START RECORD SET
(** * api-dispatcher: the request executor and the dispatch engine

    A shallow embedding of [dispatcher.go].  The file follows the Go source:

    - [RequestConfig], [Config]: the decoded batch ([dispatcher.go], 18-27);
    - [sendRequest]: the request executor (35-73), written in a small
      state-and-log monad over the Go heap of maps, so that every library
      call it makes and every channel operation it performs is visible;
    - [step]: the goroutines of [handleAPIRequest] (93-109) as an
      interleaving step relation over a [state]: the loop that spawns the
      workers, the [sync.WaitGroup], the unbuffered [results] channel and
      the goroutine that drains it;
    - [handleAPIRequest]: the guards in front of the dispatch (75-91);
    - [loadConfigFromBody]: what [json.Unmarshal] does on the two struct
      types, on parsed JSON values;
    - [main]: the command (111-188): the calls of the calling goroutine as
      a function of the parsed flags and of what the file system answers,
      and for [-http3] the step relation [pstep] of that goroutine and the
      goroutine of the HTTP/1.1 server.

    The Go standard library is not part of the repository.  The calls the
    source makes into it are modelled by what they are documented to do
    ([http.Header.Set], [http.NewRequest], [json.Unmarshal] on structs,
    [json.Marshal] on a map of ASCII strings) or are left as parameters of
    a section (the network, the validation done by [http.NewRequest], the
    order in which [range] visits a map, the servers). *)

From Stdlib Require Import Ascii.
From stdpp Require Import gmap strings list fin_maps.

(** ** Go values *)

(** Go maps are references.  A [map[string]string] or an [http.Header] lives
    in a heap cell; a descriptor holds the address (or [nil]). *)
Abbreviation loc := positive.

Inductive cell :=
| CStrMap (m : gmap string string)
| CHeader (hd : gmap string (list string)).

Abbreviation heap := (gmap loc cell).

(** [type RequestConfig struct] *)
Record RequestConfig := {
  URL : string;
  Method : string;
  Headers : option loc;   (* map[string]string, [None] is the nil map *)
  Body : option loc       (* map[string]string, [None] is the nil map *)
}.

(** [type Config struct] *)
Record Config := { Requests : list RequestConfig }.

(** Reading through a map reference.  A nil map reads as the empty map. *)
Definition strmap_at (h : heap) (r : option loc) : gmap string string :=
  match r with
  | None => ∅
  | Some l => match h !! l with Some (CStrMap m) => m | _ => ∅ end
  end.

Definition header_at (h : heap) (l : loc) : gmap string (list string) :=
  match h !! l with Some (CHeader hd) => hd | _ => ∅ end.

(** ** net/textproto: canonical header keys

    [http.Header.Set(key, value)] stores [[]string{value}] under
    [textproto.CanonicalMIMEHeaderKey(key)]: a key made of header-field
    bytes only gets its first letter and every letter after a hyphen in
    upper case and all others in lower case; any other key is kept as is. *)
Module textproto.

Definition isLower (c : ascii) : bool :=
  let n := nat_of_ascii c in (97 <=? n)%nat && (n <=? 122)%nat.
Definition isUpper (c : ascii) : bool :=
  let n := nat_of_ascii c in (65 <=? n)%nat && (n <=? 90)%nat.
Definition isDigit (c : ascii) : bool :=
  let n := nat_of_ascii c in (48 <=? n)%nat && (n <=? 57)%nat.

Definition toUpper (c : ascii) : ascii :=
  if isLower c then ascii_of_nat (nat_of_ascii c - 32) else c.
Definition toLower (c : ascii) : ascii :=
  if isUpper c then ascii_of_nat (nat_of_ascii c + 32) else c.

(** The token characters of RFC 7230. *)
Definition validHeaderFieldByte (c : ascii) : bool :=
  isLower c || isUpper c || isDigit c ||
  bool_decide (c ∈ ["!"; "#"; "$"; "%"; "&"; "'"; "*"; "+"; "-"; ".";
                    "^"; "_"; "`"; "|"; "~"]%char).

Fixpoint allValid (s : string) : bool :=
  match s with
  | EmptyString => true
  | String c s' => validHeaderFieldByte c && allValid s'
  end.

Fixpoint canon (upper : bool) (s : string) : string :=
  match s with
  | EmptyString => EmptyString
  | String c s' =>
      let c' := if upper then toUpper c else toLower c in
      String c' (canon (Ascii.eqb c' "-") s')
  end.

Definition CanonicalMIMEHeaderKey (s : string) : string :=
  if allValid s then canon true s else s.

End textproto.

(** ** The calls a run of the executor makes

    The log of one call of [sendRequest]: each library call with its
    arguments, each channel send, each deferred call when it runs. *)

(** What [client.Do] is handed: the request as it stands at that moment. *)
Record Wire := {
  wMethod : string;
  wURL : string;
  wHeader : gmap string (list string);
  wBody : option string       (* [None]: no payload (a nil [io.Reader]) *)
}.

(** [*http.Request], as far as the executor touches it. *)
Record Request := {
  reqMethod : string;
  reqURL : string;
  reqHeader : loc;            (* [req.Header], made by [http.NewRequest] *)
  reqBody : option string
}.

Inductive event :=
| EvNewRequest (method url : string) (payload : option string)
| EvHeaderSet (key value : string)
| EvDo (w : Wire)                   (* [client.Do(req)]: the round trip *)
| EvReadAll                         (* [ioutil.ReadAll(resp.Body)] *)
| EvBodyClose                       (* deferred [resp.Body.Close()] *)
| EvSend (line : string)            (* [results <- line] *)
| EvWgDone.                         (* deferred [wg.Done()] *)

(** The lines a log sends, and the round trips it makes. *)
Definition sends (log : list event) : list string :=
  omap (λ e, match e with EvSend line => Some line | _ => None end) log.

Definition wires (log : list event) : list Wire :=
  omap (λ e, match e with EvDo w => Some w | _ => None end) log.

Definition headerSets (log : list event) : list (string * string) :=
  omap (λ e, match e with EvHeaderSet k v => Some (k, v) | _ => None end) log.

(** The reads of a response body and the closes of one, in a log. *)
Definition readAlls (log : list event) : list unit :=
  omap (λ e, match e with EvReadAll => Some tt | _ => None end) log.

Definition bodyCloses (log : list event) : list unit :=
  omap (λ e, match e with EvBodyClose => Some tt | _ => None end) log.

(** ** A state-and-log monad over the heap *)

Definition M (A : Type) : Type := heap → A * heap * list event.

Definition ret {A} (a : A) : M A := λ h, (a, h, []).

Definition bind {A B} (m : M A) (f : A → M B) : M B :=
  λ h, let '(a, h1, t1) := m h in
       let '(b, h2, t2) := f a h1 in
       (b, h2, t1 ++ t2).

Notation "x <~ c ;; k" := (bind c (λ x, k))
  (at level 100, c at next level, right associativity).
Notation "c ;;; k" := (bind c (λ _, k))
  (at level 100, right associativity).

Definition emit (e : event) : M unit := λ h, (tt, h, [e]).

(** [make(...)]: a new cell at an address not in use. *)
Definition alloc (c : cell) : M loc :=
  λ h, let l := fresh (dom h) in (l, <[l := c]> h, []).

Definition read_strmap (r : option loc) : M (gmap string string) :=
  λ h, (strmap_at h r, h, []).

Definition read_header (l : loc) : M (gmap string (list string)) :=
  λ h, (header_at h l, h, []).

Fixpoint forEach {A} (xs : list A) (f : A → M unit) : M unit :=
  match xs with
  | [] => ret tt
  | x :: xs' => f x ;;; forEach xs' f
  end.

Definition heap_of {A} (r : A * heap * list event) : heap := r.1.2.
Definition log_of {A} (r : A * heap * list event) : list event := r.2.
Definition val_of {A} (r : A * heap * list event) : A := r.1.1.

(** ** encoding/json: decoding into the two struct types

    [json.Unmarshal(body, &config)] checks the syntax of [body] and stores
    the JSON value into [config] by the rules of the package, which the
    struct tags of lines 18-27 drive.  The rules, on parsed values:

    - an object is stored into a struct key by key, in order; a key selects
      the field whose tag it equals, else the field whose tag it equals up
      to case; a key that selects no field is skipped with its value;
    - [null] leaves a string or a struct as it is and sets a map or a slice
      to nil;
    - an array is stored into a slice element by element, each into the
      element that the backing array of the slice holds at that index, a
      zero element where it holds none; the slice then has the length of
      the array;
    - an object is stored into a map entry by entry, the map made first if
      it is nil;
    - a value of any other kind is a type error: the field (or entry) keeps
      what it has, decoding goes on, and the first such error is returned
      at the end. *)
Module json.

#[warnings="-register-all"]
Inductive value :=
| Null
| Bool (b : bool)
| Number (literal : string)
| String (s : string)
| Array (elems : list value)
| Object (members : list (string * value)).

(** [*json.UnmarshalTypeError] and [*json.SyntaxError] *)
Inductive error :=
| SyntaxError
| UnmarshalTypeError (v : value) (goType : string).

(** [foldName]: ASCII letters in upper case; the two letters outside
    ASCII that fold to ASCII letters, U+017F (long s) and U+212A (Kelvin
    sign), as [S] and [K]. *)
Fixpoint foldName (s : string) : string :=
  match s with
  | String.String "197" (String.String "191" rest) =>
      String.String "S" (foldName rest)
  | String.String "226" (String.String "132" (String.String "170" rest)) =>
      String.String "K" (foldName rest)
  | String.String c rest => String.String (textproto.toUpper c) (foldName rest)
  | EmptyString => EmptyString
  end.

(** The field a key selects, among the tags [names] of a struct. *)
Definition lookupField (names : list string) (key : string)
  : option string :=
  match List.find (String.eqb key) names with
  | Some n => Some n
  | None =>
      List.find (λ n, String.eqb (foldName n) (foldName key)) names
  end.

(** The first error is the one kept ([d.saveError]). *)
Definition saveError (old new : option error) : option error :=
  match old with Some e => Some e | None => new end.

End json.

(** The tags of [RequestConfig] and of [Config]. *)
Definition RequestConfig_tags : list string :=
  ["url"; "method"; "headers"; "body"].
Definition Config_tags : list string := ["requests"].

(** The zero values. *)
Definition RequestConfig_zero : RequestConfig :=
  {| URL := ""; Method := ""; Headers := None; Body := None |}.
Definition Config_zero : Config := {| Requests := [] |}.

(** Into a [string]. *)
Definition decodeString (v : json.value) (cur : string)
  : string * option json.error :=
  match v with
  | json.String s => (s, None)
  | json.Null => (cur, None)
  | _ => (cur, Some (json.UnmarshalTypeError v "string"))
  end.

(** Into a [map[string]string]. *)
Definition decodeEntry (l : loc) (kv : string * json.value)
  : M (option json.error) :=
  λ h, let '(s, err) := decodeString kv.2 "" in
       (err, <[l := CStrMap (<[kv.1 := s]> (strmap_at h (Some l)))]> h, []).

Fixpoint decodeEntries (l : loc) (kvs : list (string * json.value))
  : M (option json.error) :=
  match kvs with
  | [] => ret None
  | kv :: kvs' =>
      e1 <~ decodeEntry l kv ;;
      e2 <~ decodeEntries l kvs' ;;
      ret (json.saveError e1 e2)
  end.

Definition decodeStringMap (v : json.value) (cur : option loc)
  : M (option loc * option json.error) :=
  match v with
  | json.Null => ret (None, None)
  | json.Object members =>
      l <~ match cur with
           | Some l => ret l
           | None => alloc (CStrMap ∅)
           end ;;
      err <~ decodeEntries l members ;;
      ret (Some l, err)
  | _ => ret (cur, Some (json.UnmarshalTypeError v "map[string]string"))
  end.

(** Into a [RequestConfig]: one member of the object. *)
Definition decodeRequestField (cur : RequestConfig)
    (kv : string * json.value) : M (RequestConfig * option json.error) :=
  match json.lookupField RequestConfig_tags kv.1 with
  | None => ret (cur, None)
  | Some tag =>
      if String.eqb tag "url" then
        let '(s, err) := decodeString kv.2 (URL cur) in
        ret ({| URL := s; Method := Method cur; Headers := Headers cur;
                Body := Body cur |}, err)
      else if String.eqb tag "method" then
        let '(s, err) := decodeString kv.2 (Method cur) in
        ret ({| URL := URL cur; Method := s; Headers := Headers cur;
                Body := Body cur |}, err)
      else if String.eqb tag "headers" then
        r <~ decodeStringMap kv.2 (Headers cur) ;;
        ret ({| URL := URL cur; Method := Method cur; Headers := r.1;
                Body := Body cur |}, r.2)
      else (* "body" *)
        r <~ decodeStringMap kv.2 (Body cur) ;;
        ret ({| URL := URL cur; Method := Method cur;
                Headers := Headers cur; Body := r.1 |}, r.2)
  end.

Fixpoint decodeRequestFields (cur : RequestConfig)
    (kvs : list (string * json.value))
  : M (RequestConfig * option json.error) :=
  match kvs with
  | [] => ret (cur, None)
  | kv :: kvs' =>
      r1 <~ decodeRequestField cur kv ;;
      r2 <~ decodeRequestFields r1.1 kvs' ;;
      ret (r2.1, json.saveError r1.2 r2.2)
  end.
END RECORD SET
WHAT IS REQUIRED: Please output exactly the lines between the one holding "wHeader : gmap string (list string);" and the one holding "reqHeader : loc;" in the records above, inclusive, and nothing more.

PROBLEM SOLUTION:
  wHeader : gmap string (list string);
  wBody : option string       (* [None]: no payload (a nil [io.Reader]) *)
}.

(** [*http.Request], as far as the executor touches it. *)
Record Request := {
  reqMethod : string;
  reqURL : string;
  reqHeader : loc;            (* [req.Header], made by [http.NewRequest] *)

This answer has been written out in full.